Problem requirements: Copy the lines below verbatim, beginning with the line that includes "revert h r H." and continuing to the end; leave out everything before it.

____ Given records

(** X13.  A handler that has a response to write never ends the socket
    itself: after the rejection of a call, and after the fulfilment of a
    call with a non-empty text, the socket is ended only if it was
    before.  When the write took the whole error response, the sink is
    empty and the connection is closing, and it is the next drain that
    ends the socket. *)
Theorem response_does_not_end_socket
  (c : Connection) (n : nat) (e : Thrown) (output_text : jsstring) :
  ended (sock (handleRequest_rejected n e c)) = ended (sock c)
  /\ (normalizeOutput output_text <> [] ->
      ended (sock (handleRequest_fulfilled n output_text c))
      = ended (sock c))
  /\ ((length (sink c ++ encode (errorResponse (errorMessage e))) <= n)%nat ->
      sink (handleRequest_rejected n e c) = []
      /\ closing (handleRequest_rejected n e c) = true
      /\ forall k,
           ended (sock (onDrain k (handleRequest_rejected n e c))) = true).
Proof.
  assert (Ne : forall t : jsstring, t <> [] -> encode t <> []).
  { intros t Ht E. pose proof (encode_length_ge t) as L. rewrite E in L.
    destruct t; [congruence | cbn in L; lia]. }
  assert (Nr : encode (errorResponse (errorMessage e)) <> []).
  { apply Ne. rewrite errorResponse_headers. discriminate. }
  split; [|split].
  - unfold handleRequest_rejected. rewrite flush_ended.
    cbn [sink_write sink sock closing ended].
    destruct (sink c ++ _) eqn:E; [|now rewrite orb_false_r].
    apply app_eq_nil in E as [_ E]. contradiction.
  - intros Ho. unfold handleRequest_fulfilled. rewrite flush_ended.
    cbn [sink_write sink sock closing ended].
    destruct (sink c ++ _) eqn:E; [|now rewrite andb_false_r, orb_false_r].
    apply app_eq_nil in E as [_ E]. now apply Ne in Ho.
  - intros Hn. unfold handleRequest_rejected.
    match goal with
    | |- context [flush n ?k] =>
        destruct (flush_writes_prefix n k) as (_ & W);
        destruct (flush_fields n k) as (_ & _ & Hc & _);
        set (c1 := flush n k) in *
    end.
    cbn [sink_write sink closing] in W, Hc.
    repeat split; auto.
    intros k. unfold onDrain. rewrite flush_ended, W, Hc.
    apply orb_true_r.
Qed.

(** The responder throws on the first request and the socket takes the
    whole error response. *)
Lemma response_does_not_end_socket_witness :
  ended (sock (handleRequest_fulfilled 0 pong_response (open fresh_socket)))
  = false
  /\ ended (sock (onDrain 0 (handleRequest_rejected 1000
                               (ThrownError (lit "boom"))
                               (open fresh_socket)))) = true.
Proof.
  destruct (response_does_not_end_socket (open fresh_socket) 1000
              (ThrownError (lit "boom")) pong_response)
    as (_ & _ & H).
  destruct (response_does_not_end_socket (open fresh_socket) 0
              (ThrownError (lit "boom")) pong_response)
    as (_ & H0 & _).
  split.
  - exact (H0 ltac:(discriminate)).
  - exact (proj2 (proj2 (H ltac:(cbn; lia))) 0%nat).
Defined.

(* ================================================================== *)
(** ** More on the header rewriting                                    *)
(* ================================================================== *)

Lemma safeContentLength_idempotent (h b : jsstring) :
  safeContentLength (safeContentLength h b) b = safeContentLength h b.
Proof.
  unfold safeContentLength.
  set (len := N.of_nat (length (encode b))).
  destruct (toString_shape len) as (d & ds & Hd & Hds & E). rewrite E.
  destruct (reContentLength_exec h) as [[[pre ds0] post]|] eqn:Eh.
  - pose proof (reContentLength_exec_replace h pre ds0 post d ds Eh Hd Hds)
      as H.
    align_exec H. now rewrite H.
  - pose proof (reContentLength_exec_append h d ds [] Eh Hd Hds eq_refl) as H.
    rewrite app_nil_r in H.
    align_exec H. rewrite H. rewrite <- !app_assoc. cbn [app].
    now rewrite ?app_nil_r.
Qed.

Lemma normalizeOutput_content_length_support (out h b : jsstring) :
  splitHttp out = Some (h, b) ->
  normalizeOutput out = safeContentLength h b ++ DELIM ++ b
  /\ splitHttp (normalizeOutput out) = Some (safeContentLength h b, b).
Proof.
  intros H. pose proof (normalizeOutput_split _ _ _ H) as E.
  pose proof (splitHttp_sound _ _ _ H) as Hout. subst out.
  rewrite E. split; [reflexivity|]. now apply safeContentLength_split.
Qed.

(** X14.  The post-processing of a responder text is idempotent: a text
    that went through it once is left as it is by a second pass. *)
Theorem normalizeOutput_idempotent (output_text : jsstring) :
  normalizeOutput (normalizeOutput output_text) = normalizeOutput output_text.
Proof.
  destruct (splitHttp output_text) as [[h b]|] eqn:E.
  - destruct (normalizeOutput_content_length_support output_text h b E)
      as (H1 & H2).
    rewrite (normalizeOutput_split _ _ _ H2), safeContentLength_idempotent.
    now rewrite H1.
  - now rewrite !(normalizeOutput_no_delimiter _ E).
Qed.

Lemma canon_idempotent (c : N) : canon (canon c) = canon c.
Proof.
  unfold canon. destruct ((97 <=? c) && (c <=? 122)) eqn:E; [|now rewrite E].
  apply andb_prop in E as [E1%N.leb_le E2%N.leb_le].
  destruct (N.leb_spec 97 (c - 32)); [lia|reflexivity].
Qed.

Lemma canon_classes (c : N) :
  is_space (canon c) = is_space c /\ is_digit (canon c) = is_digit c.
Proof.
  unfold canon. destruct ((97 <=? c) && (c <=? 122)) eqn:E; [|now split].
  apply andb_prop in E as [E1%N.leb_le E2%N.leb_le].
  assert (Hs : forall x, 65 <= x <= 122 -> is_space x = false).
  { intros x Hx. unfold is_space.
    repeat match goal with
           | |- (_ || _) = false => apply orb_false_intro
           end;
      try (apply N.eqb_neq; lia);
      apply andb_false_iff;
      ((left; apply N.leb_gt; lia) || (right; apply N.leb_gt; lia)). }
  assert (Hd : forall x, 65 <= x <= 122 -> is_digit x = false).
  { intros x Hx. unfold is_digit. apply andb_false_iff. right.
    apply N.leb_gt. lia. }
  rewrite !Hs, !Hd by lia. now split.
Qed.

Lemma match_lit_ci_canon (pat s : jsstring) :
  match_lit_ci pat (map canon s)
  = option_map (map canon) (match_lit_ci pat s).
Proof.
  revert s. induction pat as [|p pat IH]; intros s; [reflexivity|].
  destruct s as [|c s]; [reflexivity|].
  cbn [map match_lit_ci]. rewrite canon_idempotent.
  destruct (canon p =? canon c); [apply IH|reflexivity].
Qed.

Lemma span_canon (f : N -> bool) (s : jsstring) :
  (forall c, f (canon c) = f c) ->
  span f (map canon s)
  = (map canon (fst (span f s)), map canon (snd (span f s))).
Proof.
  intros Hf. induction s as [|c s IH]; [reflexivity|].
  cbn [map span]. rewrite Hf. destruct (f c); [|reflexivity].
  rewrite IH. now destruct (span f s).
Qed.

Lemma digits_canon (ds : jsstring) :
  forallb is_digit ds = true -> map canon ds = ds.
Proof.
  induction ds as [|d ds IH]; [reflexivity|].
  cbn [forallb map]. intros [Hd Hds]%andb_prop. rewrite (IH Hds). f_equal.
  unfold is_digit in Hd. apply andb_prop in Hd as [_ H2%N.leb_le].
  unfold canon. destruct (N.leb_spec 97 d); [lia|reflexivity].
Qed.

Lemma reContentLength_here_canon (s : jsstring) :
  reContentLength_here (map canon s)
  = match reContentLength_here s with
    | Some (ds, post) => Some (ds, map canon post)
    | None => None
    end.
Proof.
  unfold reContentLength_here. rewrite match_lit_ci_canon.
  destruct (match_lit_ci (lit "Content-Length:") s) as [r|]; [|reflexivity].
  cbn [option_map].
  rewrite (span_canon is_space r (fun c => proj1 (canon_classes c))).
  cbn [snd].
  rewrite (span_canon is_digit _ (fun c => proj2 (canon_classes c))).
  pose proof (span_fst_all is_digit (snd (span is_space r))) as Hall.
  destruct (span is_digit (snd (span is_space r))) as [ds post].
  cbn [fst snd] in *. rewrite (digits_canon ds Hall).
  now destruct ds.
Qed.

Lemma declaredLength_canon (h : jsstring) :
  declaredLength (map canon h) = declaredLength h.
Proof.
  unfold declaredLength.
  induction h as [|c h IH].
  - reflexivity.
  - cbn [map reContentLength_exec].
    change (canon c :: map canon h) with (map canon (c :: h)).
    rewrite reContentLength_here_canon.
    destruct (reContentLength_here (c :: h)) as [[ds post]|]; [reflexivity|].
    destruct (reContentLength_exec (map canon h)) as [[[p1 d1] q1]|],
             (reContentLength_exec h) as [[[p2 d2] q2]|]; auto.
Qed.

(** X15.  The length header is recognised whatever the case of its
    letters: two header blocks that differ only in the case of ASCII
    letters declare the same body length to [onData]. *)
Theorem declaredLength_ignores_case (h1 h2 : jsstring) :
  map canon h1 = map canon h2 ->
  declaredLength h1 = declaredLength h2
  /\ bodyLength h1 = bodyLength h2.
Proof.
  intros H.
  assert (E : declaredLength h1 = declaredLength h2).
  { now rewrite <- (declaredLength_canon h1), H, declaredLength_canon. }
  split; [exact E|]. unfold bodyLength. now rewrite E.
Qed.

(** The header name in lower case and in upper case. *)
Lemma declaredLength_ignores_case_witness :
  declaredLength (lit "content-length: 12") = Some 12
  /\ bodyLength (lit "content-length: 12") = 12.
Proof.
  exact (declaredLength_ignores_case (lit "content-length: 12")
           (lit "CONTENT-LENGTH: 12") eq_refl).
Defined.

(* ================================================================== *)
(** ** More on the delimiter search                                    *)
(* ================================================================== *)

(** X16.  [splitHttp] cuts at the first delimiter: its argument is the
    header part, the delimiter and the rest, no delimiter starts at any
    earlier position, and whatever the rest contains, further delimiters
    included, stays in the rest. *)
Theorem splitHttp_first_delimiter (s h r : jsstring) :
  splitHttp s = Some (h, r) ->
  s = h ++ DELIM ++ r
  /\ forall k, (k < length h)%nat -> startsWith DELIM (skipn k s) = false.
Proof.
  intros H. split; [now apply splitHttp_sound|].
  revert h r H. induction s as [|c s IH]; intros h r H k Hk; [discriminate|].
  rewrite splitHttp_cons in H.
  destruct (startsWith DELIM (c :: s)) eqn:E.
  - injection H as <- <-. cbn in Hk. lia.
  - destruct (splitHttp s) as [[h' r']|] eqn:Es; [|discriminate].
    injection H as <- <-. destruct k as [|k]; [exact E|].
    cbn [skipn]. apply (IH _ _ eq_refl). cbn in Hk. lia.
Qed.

________

Answer to this exercise:
  revert h r H. induction s as [|c s IH]; intros h r H k Hk; [discriminate|].
  rewrite splitHttp_cons in H.
  destruct (startsWith DELIM (c :: s)) eqn:E.
  - injection H as <- <-. cbn in Hk. lia.
  - destruct (splitHttp s) as [[h' r']|] eqn:Es; [|discriminate].
    injection H as <- <-. destruct k as [|k]; [exact E|].
    cbn [skipn]. apply (IH _ _ eq_refl). cbn in Hk. lia.
Qed.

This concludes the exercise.